One more class to go, then home.  The caffeine, wearing, dissipating.  I sip one of those sparkling berry juices Alice bought me.  Helps with hydration but not with motivation or motion.  So I feel lubricious, precarious, fickle.. and whatever other like-word you want to attach.  Have to print the letter to Dav and the draft of the fisherman short.  Yes, I’ll be sending that to him to see what he thinks.  I should probably publish it in ‘whoso’ as well as send it to a flash publication, or have Mom read it, as she is a lovely reader; honest, kind, supportive, THERE.

Students talking, left, twenty yards.  I love it.  It doesn’t annoy me at all really.  The library is like a church for me, a place of admiration, searching and sanity; safety, sanctuary.  Feel like ditching class, isn’t that funny.  And I would if I didn’t like the 6PM section so intensely.  Wonder what my batting average is for the day.  Haven’t logged my stats, yet.  The other day I was at .700-something.  One of my strongest performance in recent chapters.  And I know I can’t have days like that everyday.  And I don’t want to.  That’s not balance, that’s the leveling death that strips the skip of excitement and fervor.

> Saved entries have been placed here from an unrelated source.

(* ===== verification/Forks.v ===== *)
(** * Programs that fork

    LectureExample/Quiz4/quiz4.c, ProcessCreation/process-ex1.c and newproc-posix.c: what the
    processes do, as trees of system calls, and a pool in which they run in any order. *)

From stdpp Require Import base list relations strings.
From Stdlib Require Import Ascii.
From S2P Require Import Prelude.

(** ** Processes *)

(** What a process does next, until it ends or comes to something that C gives no meaning. *)
Inductive prog :=
  | Exit (status : Z)
  | Undefined (u : ub)
  | Printf (text : bytes) (k : prog)
  | Fork (k : Z → prog)
  | Wait (k : prog).

(** [p_parent] is the place of the parent in the pool; [p_reaped]: the parent has waited for it. *)
Record process := Proc { p_pid : Z; p_parent : option nat; p_reaped : bool; p_code : prog }.

(** The lines on the terminal with the process that wrote them, a line at a time. *)
Record pool := Pool { procs : list process; terminal : list (Z * bytes) }.

Definition become (p : process) (code : prog) : process := Proc (p_pid p) (p_parent p) (p_reaped p) code.

Definition ended (p : process) : Prop := match p_code p with Exit _ | Undefined _ => True | _ => False end.
#[export] Instance ended_dec p : Decision (ended p).
Proof. unfold ended. destruct (p_code p); apply _. Defined.

Section pool.
(** Whether fork can fail. *)
Context (may_fail : Prop).

Inductive fstep : pool → pool → Prop :=
  | f_printf i p text k ps out :
      ps !! i = Some p → p_code p = Printf text k →
      fstep (Pool ps out) (Pool (<[i:=become p k]> ps) (out ++ [(p_pid p, text)]))
  | f_fork i p k pid ps out :
      ps !! i = Some p → p_code p = Fork k → (0 < pid)%Z → pid ∉ p_pid <$> ps →
      fstep (Pool ps out) (Pool (<[i:=become p (k pid)]> ps ++ [Proc pid (Some i) false (k 0%Z)]) out)
  | f_fork_fails i p k ps out :
      ps !! i = Some p → p_code p = Fork k → may_fail →
      fstep (Pool ps out) (Pool (<[i:=become p (k (-1)%Z)]> ps) out)
  | f_wait i j p q k ps out :
      ps !! i = Some p → p_code p = Wait k →
      ps !! j = Some q → p_parent q = Some i → p_reaped q = false → ended q → i ≠ j →
      fstep (Pool ps out)
        (Pool (<[i:=become p k]> (<[j:=Proc (p_pid q) (p_parent q) true (p_code q)]> ps)) out)
  | f_wait_nobody i p k ps out :
      ps !! i = Some p → p_code p = Wait k →
      (∀ j q, ps !! j = Some q → p_parent q = Some i → p_reaped q = true) →
      fstep (Pool ps out) (Pool (<[i:=become p k]> ps) out).

(** One process, which the shell has started. *)
Definition started (pid : Z) (code : prog) : pool := Pool [Proc pid None false code] [].
End pool.

(** A number for a new process. *)
Definition next_pid (ps : list process) : Z := (foldr Z.max 0 (p_pid <$> ps) + 1)%Z.

Lemma next_pid_fresh ps : (0 < next_pid ps)%Z ∧ next_pid ps ∉ p_pid <$> ps.
Proof.
  unfold next_pid. assert (H : ∀ l x, x ∈ l → (x ≤ foldr Z.max 0 l)%Z).
  { induction l as [|y l IH]; intros x; [by intros ?%elem_of_nil|]. simpl.
    intros [->|Hx]%elem_of_cons; [lia|]. specialize (IH x Hx). lia. }
  split; [|intros Hin%H; lia].
  induction (p_pid <$> ps) as [|y l IH]; simpl; lia.
Qed.

(** A schedule: the places of the processes that make a step, if they do not wait. *)
Definition fsched_step (i : nat) (s : pool) : option pool :=
  p ← procs s !! i;
  match p_code p with
  | Printf text k => Some (Pool (<[i:=become p k]> (procs s)) (terminal s ++ [(p_pid p, text)]))
  | Fork k =>
      let pid := next_pid (procs s) in
      Some (Pool (<[i:=become p (k pid)]> (procs s) ++ [Proc pid (Some i) false (k 0%Z)]) (terminal s))
  | _ => None
  end.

Oh Mendo…  What do I do with you?  So far away but so beautiful.  A lover, stranger, marauder, magnet for my manuscripts.  But it does take time, interfere technically.  This morning for example: I realized that if there was no Mendo I could have played with little Kerouac, brought him to Merryhill at a decent time then come home to write for at least 4 [FOUR!!!] hours if I wished, prepped AND gone to class.  No, though.  There’s the drive, the coffee I have to get prior, the prep when there, lecturing, walking, the office hour no one attends (except for today I had my first visitor, one from the 11AM group), and the walk back to my car, which always takes a couple takes to relocate.

A critical article tonight, I mean FOR tonight, the 6PM-ers.  On the short story, its form and philosophy.. I’ll locate one right after printing the pieces I just emailed myself.  Will drop them in the mail before going home, in the mailbox by the Chinese restaurant.  Haven’t eaten there in a while.. hmm…  Sound good now.  Dinner?  The hunger on these teaching days is nearly more than I can take at my age, especially now with how much I run.  Think I’ve lost a bit, pound wise.  Tomorrow I’m set for 6.2, a light 10K.  Friday I might do Lawndale, take Sat off then do five on Sunday.  Plan?  I’ll see.